Each entry below is to be copied verbatim.

(Items from a data source)
========
(** Python 2's [map(f, l)] with an [f] that can raise: the elements are
    visited in order and the first exception aborts the whole call. *)

Fixpoint tmapM {A B : Type} (f : A -> result B) (n : nat) :
    n.-tuple A -> result (n.-tuple B) :=
  match n with
  | 0 => fun _ => Ok [tuple]
  | n'.+1 => fun t =>
      y <- f (thead t) ;;
      ys <- tmapM f (behead_tuple t) ;;
      Ok (cons_tuple y ys)
  end.

(** ** Numeric utilities (lines 11-35) *)

(** [np.allclose(a, b)] with its default tolerances [rtol=1e-05],
    [atol=1e-08]: every entry satisfies [|a - b| <= atol + rtol * |b|]. *)

Definition rtol : R := (1 / 100000)%Re.
Definition atol : R := (1 / 100000000)%Re.

Definition isclose (a b : R) : bool :=
  if Rle_dec (Rabs (a - b)) (atol + rtol * Rabs b) then true else false.

Definition allclose {m n : nat} (a b : 'M[R]_(m, n)) : bool :=
  [forall i, forall j, isclose (a i j) (b i j)].

(** [same(a, b)]: [np.allclose] on an array, and on anything else the
    conjunction of [same] over the paired components.  The [isinstance]
    test is resolved by the type of the argument. *)

Class Same (X : Type) : Type := same : X -> X -> bool.

#[global] Instance same_ndarray (m n : nat) : Same 'M[R]_(m, n) :=
  fun a b => allclose a b.

#[global] Instance same_pair (X Y : Type) (sX : Same X) (sY : Same Y) :
    Same (X * Y) :=
  fun a b => same a.1 b.1 && same a.2 b.2.

#[global] Instance same_list (X : Type) (sX : Same X) (n : nat) :
    Same (n.-tuple X) :=
  fun a b => all2 same a b.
========
§ ANSWER BOX
(** Python 2's [map(f, l)] with an [f] that can raise: the elements are
    visited in order and the first exception aborts the whole call. *)

Fixpoint tmapM {A B : Type} (f : A -> result B) (n : nat) :
    n.-tuple A -> result (n.-tuple B) :=
  match n with
  | 0 => fun _ => Ok [tuple]
  | n'.+1 => fun t =>
      y <- f (thead t) ;;
      ys <- tmapM f (behead_tuple t) ;;
      Ok (cons_tuple y ys)
  end.

(** ** Numeric utilities (lines 11-35) *)

(** [np.allclose(a, b)] with its default tolerances [rtol=1e-05],
    [atol=1e-08]: every entry satisfies [|a - b| <= atol + rtol * |b|]. *)

Definition rtol : R := (1 / 100000)%Re.
Definition atol : R := (1 / 100000000)%Re.

Definition isclose (a b : R) : bool :=
  if Rle_dec (Rabs (a - b)) (atol + rtol * Rabs b) then true else false.

Definition allclose {m n : nat} (a b : 'M[R]_(m, n)) : bool :=
  [forall i, forall j, isclose (a i j) (b i j)].

(** [same(a, b)]: [np.allclose] on an array, and on anything else the
    conjunction of [same] over the paired components.  The [isinstance]
    test is resolved by the type of the argument. *)

Class Same (X : Type) : Type := same : X -> X -> bool.

#[global] Instance same_ndarray (m n : nat) : Same 'M[R]_(m, n) :=
  fun a b => allclose a b.

#[global] Instance same_pair (X Y : Type) (sX : Same X) (sY : Same Y) :
    Same (X * Y) :=
  fun a b => same a.1 b.1 && same a.2 b.2.

#[global] Instance same_list (X : Type) (sX : Same X) (n : nat) :
    Same (n.-tuple X) :=
  fun a b => all2 same a b.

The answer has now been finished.